STUPID ANXIETY AGAIN.
When the dinosaurs of stress roam the earth, eat my young, steal my foliage and clip my wings with their claws, I’m all “Oh hey, no problem, I’ve got this.” I run faster, I survive on 600 calories per day of Toblerone and Corona, and I stitch my children back together with my teeth.
Then? The dinosaurs go as fast as they arrive, leaving in their wake a stillness, a warm breeze, an exhale. And that’s when the real monster shows up donning bitch face, an extremely rapid resting heart rate and an incurable disease diagnosed by Google.
My anxiety feeds on post-crisis peace like a fucking T-Rex on a bunny. Okay well, the T-Rex isn’t, you know, the bunny. Just eating it. Am I still typing?
The good part in all of this is that I am self-aware, and self-awareness is THE KEY to self-management. You can’t manage a bum rash if you’re not itchy. And no, that is not what I Googled; I am dying of something else entirely. But at least I know that once the crisis passes, anxiety will peak and so I can line up my tools in preparation.

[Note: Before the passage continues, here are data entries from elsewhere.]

(** * Diff conversion of [app/src/lib/git/diff.ts]

    A shallow embedding of the diff converter: the line-ending normalizer
    [formatLineEnding], the media-type mapper [getMediaType], the image
    resolver [getImageDiff] with its two readers, and the classifier
    [convertDiff].

    JavaScript strings are modelled as [string]; the built-in string methods
    the converter calls ([endsWith], [indexOf]) are given executable
    definitions together with their characterisations.  Asynchronous code is
    modelled by a small monad [Promise] that threads the log of the read
    requests issued so far and either fulfils with a value or rejects with an
    error, which is what [await] observes. *)

From Stdlib Require Import ZArith Ascii.
From stdpp Require Import base list strings gmap.

(** ** JavaScript strings *)

(** ['\n'] and ['\r']. *)
Definition LF : string := String "010"%char EmptyString.
Definition CR : string := String "013"%char EmptyString.

(** [text.endsWith(search)]: some suffix of [text] is [search]. *)
Fixpoint endsWith (text search : string) : bool :=
  if String.eqb text search then true
  else match text with
       | EmptyString => false
       | String _ rest => endsWith rest search
       end.

(** [text.indexOf(search)], scanning from position [i]: the first position
    at which [search] starts, and [-1] when there is none. *)
Fixpoint indexOf_from (text search : string) (i : Z) : Z :=
  if String.prefix search text then i
  else match text with
       | EmptyString => (-1)%Z
       | String _ rest => indexOf_from rest search (i + 1)%Z
       end.

Definition indexOf (text search : string) : Z := indexOf_from text search 0.

(** [a || b] where [a] is a string or [undefined]: both [undefined] and the
    empty string are falsy. *)
Definition or_else (a : option string) (b : string) : string :=
  match a with
  | Some (String c s) => String c s
  | Some EmptyString | None => b
  end.

(** Concatenation of a list of strings, left to right. *)
Definition concat_strings (l : list string) : string := foldr String.app EmptyString l.

(** [s] contains [sub] as a substring. *)
Definition contains (s sub : string) : Prop :=
  ∃ before after, s = before +:+ sub +:+ after.

(** [s] ends in [suffix]. *)
Definition ends_in (s suffix : string) : Prop := ∃ before, s = before +:+ suffix.

(** ** [Buffer.toString('base64')] *)

Definition Buffer : Type := list Byte.byte.

Definition base64_alphabet : string :=
  "ABCDEFGHIJKLMNOPQRSTUVWXYZabcdefghijklmnopqrstuvwxyz0123456789+/".

Definition base64_digit (n : N) : ascii :=
  match String.get (N.to_nat (N.land n 63)) base64_alphabet with
  | Some c => c
  | None => "="%char
  end.

Fixpoint toString_base64 (b : Buffer) : string :=
  match b with
  | [] => EmptyString
  | [x] =>
      let n := N.shiftl (Byte.to_N x) 16 in
      String (base64_digit (N.shiftr n 18)) (String (base64_digit (N.shiftr n 12)) "==")
  | [x; y] =>
      let n := N.lor (N.shiftl (Byte.to_N x) 16) (N.shiftl (Byte.to_N y) 8) in
      String (base64_digit (N.shiftr n 18)) (String (base64_digit (N.shiftr n 12))
        (String (base64_digit (N.shiftr n 6)) "="))
  | x :: y :: z :: rest =>
      let n := N.lor (N.lor (N.shiftl (Byte.to_N x) 16) (N.shiftl (Byte.to_N y) 8))
                     (Byte.to_N z) in
      String (base64_digit (N.shiftr n 18)) (String (base64_digit (N.shiftr n 12))
        (String (base64_digit (N.shiftr n 6)) (String (base64_digit n)
          (toString_base64 rest))))
  end.

(** ** Line endings *)

(** normalize the line endings in the diff so that the editor displays the
    unified diff correctly *)
Definition formatLineEnding (text : string) : string :=
  if endsWith text LF then text
  else if endsWith text CR then text +:+ LF
  else text +:+ CR +:+ LF.

(** ** Media types *)

(** Map a given file extension to the related data URL media type *)
Definition getMediaType (extension : string) : string :=
  if String.eqb extension ".png" then "image/png"
  else if String.eqb extension ".jpg" || String.eqb extension ".jpeg" then "image/jpg"
  else if String.eqb extension ".gif" then "image/gif"
  else "text/plain".

(** Defining the list of known extensions we can render inside the app *)
Definition imageFileExtensions : gset string :=
  {[ ".png"; ".jpg"; ".jpeg"; ".gif" ]}.

(** The four extensions that are rendered as images. *)
Definition image_extension (extension : string) : Prop :=
  extension = ".png" ∨ extension = ".jpg" ∨ extension = ".jpeg" ∨ extension = ".gif".

(** ** Data model *)

Record Repository : Type := { repository_path : string }.

(** Modelled from the spec: the status enumeration of [models/status], whose
    declaration is not part of the excerpt (New, Modified, Deleted, Renamed,
    Conflicted). *)
Inductive FileStatus : Type := New | Modified | Deleted | Renamed | Conflicted.

#[global] Instance FileStatus_eq_dec : EqDecision FileStatus.
Proof. solve_decision. Defined.

(** A [FileChange]; [inWorkingDirectory] records the outcome of
    [file instanceof WorkingDirectoryFileChange], and [oldPath] is the
    optional property [oldPath?: string]. *)
Record FileChange : Type := {
  path : string;
  status : FileStatus;
  oldPath : option string;
  inWorkingDirectory : bool
}.

(** Modelled from the spec: the line types of [models/diff]. *)
Inductive DiffLineType : Type := Context | Add | Delete.

Record DiffLine : Type := { text : string; type : DiffLineType }.

Record DiffHunk : Type := { lines : list DiffLine }.

Record RawDiff : Type := {
  isBinary : bool;
  hunks : list DiffHunk;
  diffLineForIndex : Z → option DiffLine;
  diffHunkForIndex : Z → option DiffHunk
}.

Record Image : Type := { contents : string; mediaType : string }.

Record IImageDiff : Type := { previous : option Image; current : option Image }.

(** The tagged union [IDiff]; the constructor plays the role of the [kind]
    property. *)
Inductive IDiff : Type :=
| TextDiff (text : string) (hunks : list DiffHunk)
    (diffLineForIndex : Z → option DiffLine) (diffHunkForIndex : Z → option DiffHunk)
| BinaryDiff
| ImageDiff (image : IImageDiff)
| SubmoduleDiff.

(** ** Promises over a log of read requests *)

Inductive Error : Type :=
| TypeError (message : string)
| ReadFailure (message : string).

Inductive Request : Type :=
| ReadFile (path : string)
| GetBlobContents (repository : Repository) (commitish path : string).

(** A computation receives the requests issued so far and returns its outcome,
    a rejection ([inl]) or a fulfilment ([inr]), with the extended log. *)
Definition Promise (A : Type) : Type := list Request → (Error + A) * list Request.

Definition resolve {A} (a : A) : Promise A := λ log, (inr a, log).
Definition reject {A} (e : Error) : Promise A := λ log, (inl e, log).

(** [await m] followed by [k]: a rejection of [m] skips [k]. *)
Definition await {A B} (m : Promise A) (k : A → Promise B) : Promise B :=
  λ log, match m log with
         | (inr a, log') => k a log'
         | (inl e, log') => (inl e, log')
         end.

#[global] Instance Promise_ret : MRet Promise := @resolve.
#[global] Instance Promise_bind : MBind Promise := λ A B k m, await m k.
#[global] Instance Promise_fmap : FMap Promise := λ A B f m, await m (λ a, resolve (f a)).

(** Reading a property of [o], a value that may be [undefined]. *)
Definition property_of {A} (name : string) (o : option A) : Promise A :=
  match o with
  | Some a => resolve a
  | None => reject (TypeError ("Cannot read property '" +:+ name +:+ "' of undefined"))
  end.

(** The collaborators the converter calls but does not define: [Path.extname],
    [Path.join], and the outcomes of [Fs.readFile] and of [getBlobContents]
    (of [./show]), each of which may depend on the requests made before. *)
Record Collaborators : Type := {
  extname : string → string;
  join : string → string → string;
  file_outcome : list Request → string → Error + Buffer;
  blob_outcome : list Request → Repository → string → string → Error + Buffer
}.

(** ** The converter *)

Section Converter.

Variable env : Collaborators.

(** What the collaborators answer to [req] after the requests of [log]. *)
Definition outcome (log : list Request) (req : Request) : Error + Buffer :=
  match req with
  | ReadFile path => file_outcome env log path
  | GetBlobContents repository commitish path =>
      blob_outcome env log repository commitish path
  end.

(** Issuing a request logs it and fulfils or rejects with its outcome. *)
Definition request (req : Request) : Promise Buffer :=
  λ log, (outcome log req, log ++ [req]).

(** [getBlobContents] of [./show] and [Fs.readFile]. *)
Definition getBlobContents (repository : Repository) (commitish path : string)
  : Promise Buffer :=
  request (GetBlobContents repository commitish path).

Definition readFile (path : string) : Promise Buffer := request (ReadFile path).

(** Retrieve the binary contents of a blob from the working directory, as a
    base64 encoded string. *)
Definition getWorkingDirectoryContents (repository : Repository) (file : FileChange)
  : Promise string :=
  let path := join env (repository_path repository) (path file) in
  buffer ← readFile path;
  resolve (toString_base64 buffer).

Definition getBlobImage (repository : Repository) (path commitish : string)
  : Promise Image :=
  let extension := extname env path in
  contents ← getBlobContents repository commitish path;
  resolve {| contents := toString_base64 contents;
             mediaType := getMediaType extension |}.

Definition getWorkingDirectoryImage (repository : Repository) (file : FileChange)
  : Promise Image :=
  let extension := extname env (path file) in
  contents ← getWorkingDirectoryContents repository file;
  resolve {| contents := contents; mediaType := getMediaType extension |}.

Definition getImageDiff (repository : Repository) (file : FileChange) (commitish : string)
  : Promise IImageDiff :=
  if inWorkingDirectory file then
    if bool_decide (status file = Conflicted) then
      resolve {| previous := None; current := None |}
    else
      current ← (if bool_decide (status file ≠ Deleted)
                 then Some <$> getWorkingDirectoryImage repository file
                 else resolve None);
      previous ← (if bool_decide (status file ≠ New)
                  then Some <$> getBlobImage repository
                                  (or_else (oldPath file) (path file)) "HEAD"
                  else resolve None);
      resolve {| previous := previous; current := current |}
  else
    current ← (if bool_decide (status file ≠ Deleted)
               then Some <$> getBlobImage repository (path file) commitish
               else resolve None);
    previous ← (if bool_decide (status file ≠ New)
                then Some <$> getBlobImage repository
                                (or_else (oldPath file) (path file)) (commitish +:+ "^")
                else resolve None);
    resolve {| previous := previous; current := current |}.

-My sisters (I phone and text them)
-People (Susie saved my life this morning) I know who deal with anxiety (I just text them, because most people with anxiety don’t like phone calls LOL)
-Razor, tweezers, magnifying mirror (because picking, squeezing, plucking gives me a sense of control)
-Andrew’s penis (sex totally helps)
-My MacBook (writing it all out helps too)
-Corona, red wine, vodka and Coke Zero (just to seal the deal on the deadly disease)
-Chris Farley movies
And if shit really gets bad:
-Family doctor (I love her… it’s SO important to have a good relationship with your GP)
-Meds (short term like Ativan or long term like Cipralex)
So? What would you guys add to the list?
If you were a dinosaur, which one would you be?
The flying ones totally freak me out.